TASK ITEM. Once a line is found to contain "label", copy it out of the listing.
********
Lemma startswith_take_2 (s : string) (a b : ascii) :
  startswith (upper (str_take 2 s)) (String a (String b EmptyString))
  = startswith (upper s) (String a (String b EmptyString)).
Proof.
  rewrite str_take_2. unfold startswith.
  destruct s as [|x [|y t]]; try reflexivity.
  cbn [upper String.prefix].
  destruct (ascii_dec a (upper_char x)); [|reflexivity].
  destruct (ascii_dec b (upper_char y)); [destruct (upper t)|]; reflexivity.
Qed.

Lemma level_to_number_range (name : string) (n : Z) :
  level_to_number (Some name) = Some n ->
  if startswith (upper (str_strip name)) "RF" then n = 999%Z
  else (-9 <= n <= 99)%Z.
Proof.
  unfold level_to_number.
  rewrite <- (startswith_take_2 (str_strip name) "R" "F").
  set (L := upper (str_take 2 (str_strip name))).
  assert (HL : (String.length L <= 2)%nat)
    by (unfold L; rewrite length_upper; apply length_str_take).
  destruct (startswith L "RF"); [now intros [= <-]|].
  destruct (startswith L "LB"); [intros [= <-]; lia|].
  destruct (startswith L "B").
  - destruct (list_ascii_of_string L) as [|c0 [|c l]]; try discriminate.
    destruct (int (String c EmptyString)) as [m|e] eqn:E; [|discriminate].
    intros [= <-]. apply int_one_char in E; [lia | simpl; lia].
  - destruct (int L) as [m|e] eqn:E; [|discriminate].
    intros [= <-]. now apply int_two_chars in E.
Qed.

(** X14: whatever label [level_to_number] can read, a roof label (one that
    starts with RF once stripped and upper-cased) gives 999 and every other
    label gives a number from -9 to 99. *)
Theorem level_numbers_are_bounded (level_name : option string) (n : Z) :
  level_to_number level_name = Some n ->
  exists name, level_name = Some name
  /\ ((startswith (upper (str_strip name)) "RF" = true /\ n = 999%Z)
      \/ (startswith (upper (str_strip name)) "RF" = false /\ (-9 <= n <= 99)%Z)).
Proof.
  destruct level_name as [name|]; [|discriminate].
  intros H. exists name. split; [reflexivity|].
  apply level_to_number_range in H.
  destruct (startswith (upper (str_strip name)) "RF"); [left | right]; auto.
Qed.

Lemma level_numbers_are_bounded_witness :
  level_to_number (Some " b2 x"%string) = Some (-2)%Z
  /\ exists name, Some " b2 x"%string = Some name
     /\ ((startswith (upper (str_strip name)) "RF" = true /\ (-2)%Z = 999%Z)
         \/ (startswith (upper (str_strip name)) "RF" = false
             /\ (-9 <= -2 <= 99)%Z)).
Proof.
  split; [reflexivity|].
  apply (level_numbers_are_bounded (Some " b2 x"%string) (-2)). reflexivity.
Defined.

Lemma In_range (lo hi k : Z) : In k (range lo hi) <-> (lo <= k < hi)%Z.
Proof.
  unfold range. rewrite List.in_map_iff. split.
  - intros (i & <- & Hi). apply List.in_seq in Hi. lia.
  - intros H. exists (Z.to_nat (k - lo)). split; [lia|]. apply List.in_seq. lia.
Qed.

(** X15: the key written for a level number is read back as that number
    exactly for the numbers from -9 to 99. *)
Theorem level_key_round_trip (lvl : Z) :
  level_to_number (Some (level_key lvl)) = Some lvl <-> (-9 <= lvl <= 99)%Z.
Proof.
  split.
  - intros H. pose proof (level_to_number_range _ _ H) as Hr.
    destruct (startswith (upper (str_strip (level_key lvl))) "RF");
      [|exact Hr].
    subst lvl. vm_compute in H. discriminate H.
  - intros H.
    assert (Hin : In lvl (range (-9) 100)) by (apply In_range; lia).
    assert (Hall : forallb
                     (fun l => match level_to_number (Some (level_key l)) with
                               | Some n => (n =? l)%Z
                               | None => false
                               end) (range (-9) 100) = true)
      by (vm_compute; reflexivity).
    rewrite List.forallb_forall in Hall. specialize (Hall lvl Hin).
    destruct (level_to_number (Some (level_key lvl))) as [n|]; [|discriminate].
    apply Z.eqb_eq in Hall. now subst.
Qed.

(** *** Level keys in the summary's floor order *)

Lemma floor_sort_key_digit_head (c : ascii) (t : string) :
  is_digit c = true ->
  Summary.floor_sort_key (String c t)
  = match int (String c t) with Ok n => n | Raise _ => 0%Z end.
Proof.
  intros H. unfold Summary.floor_sort_key, startswith. cbn [upper].
  destruct c as [[] [] [] [] [] [] [] []];
    try (vm_compute in H; discriminate H); reflexivity.
Qed.

Lemma floor_sort_key_B (t : string) : Summary.floor_sort_key (String "B" t) = 0%Z.
Proof.
  unfold Summary.floor_sort_key, startswith. cbn [upper].
  change (upper_char "B") with "B"%char.
  change (String.prefix "RF" (String "B" (upper t))) with false.
  change (String.prefix "LB" (String "B" (upper t))) with false.
  cbv iota. rewrite int_unfold, strip_unfold.
  cbn [list_ascii_of_string lstrip].
  change (is_space "B") with false. cbv iota.
  reflexivity.
Qed.

Lemma decimal_head (n : nat) :
  exists c t, decimal n = String c t /\ is_digit c = true.
Proof.
  unfold decimal. pose proof (uint_chars_digits (Nat.to_uint n)) as H.
  pose proof (to_uint_not_nil n) as Hn.
  destruct (Nat.to_uint n) eqn:E; [congruence|..];
    cbn [NilEmpty.string_of_uint]; eexists _, _; split; reflexivity.
Qed.

Lemma int_zero_decimal (n : nat) :
  int (String "0" (decimal n)) = Ok (Z.of_nat n).
Proof.
  unfold decimal.
  change (String "0" (NilEmpty.string_of_uint (Nat.to_uint n)))
    with (NilEmpty.string_of_uint (Decimal.D0 (Nat.to_uint n))).
  rewrite int_uint by discriminate.
  change (Nat.of_uint (Decimal.D0 (Nat.to_uint n)))
    with (Nat.of_uint (Nat.to_uint n)).
  now rewrite DecimalNat.Unsigned.of_to.
Qed.

(** X16: in the summary's floor order a key written for level [lvl] sorts
    by [lvl] itself when [lvl] is not negative, and by 0 when it is: the
    basement keys B1, B2, ... all share the key of ground level 00. *)
Theorem level_keys_sort_by_number (lvl : Z) :
  Summary.floor_sort_key (level_key lvl) = Z.max 0 lvl.
Proof.
  unfold level_key. destruct (Z.leb_spec 0 lvl) as [H|H].
  - rewrite Z.max_r by exact H.
    rewrite <- (Z2Nat.id lvl H) at 2.
    unfold format_02d.
    destruct (decimal_head (Z.to_nat lvl)) as (c & t & E & Hc).
    destruct (String.length (decimal (Z.to_nat lvl))) as [|[|k]].
    + rewrite E, floor_sort_key_digit_head, <- E, int_decimal by exact Hc.
      reflexivity.
    + change ("0" ++ decimal (Z.to_nat lvl))%string
        with (String "0" (decimal (Z.to_nat lvl))).
      rewrite floor_sort_key_digit_head, int_zero_decimal by reflexivity.
      reflexivity.
    + rewrite E, floor_sort_key_digit_head, <- E, int_decimal by exact Hc.
      reflexivity.
  - rewrite Z.max_l by lia.
    change ("B" ++ decimal (Z.abs_nat lvl))%string
      with (String "B" (decimal (Z.abs_nat lvl))).
    apply floor_sort_key_B.
Qed.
********
SOLUTION TO THE EXERCISE.
(** X14: whatever label [level_to_number] can read, a roof label (one that
    label gives a number from -9 to 99. *)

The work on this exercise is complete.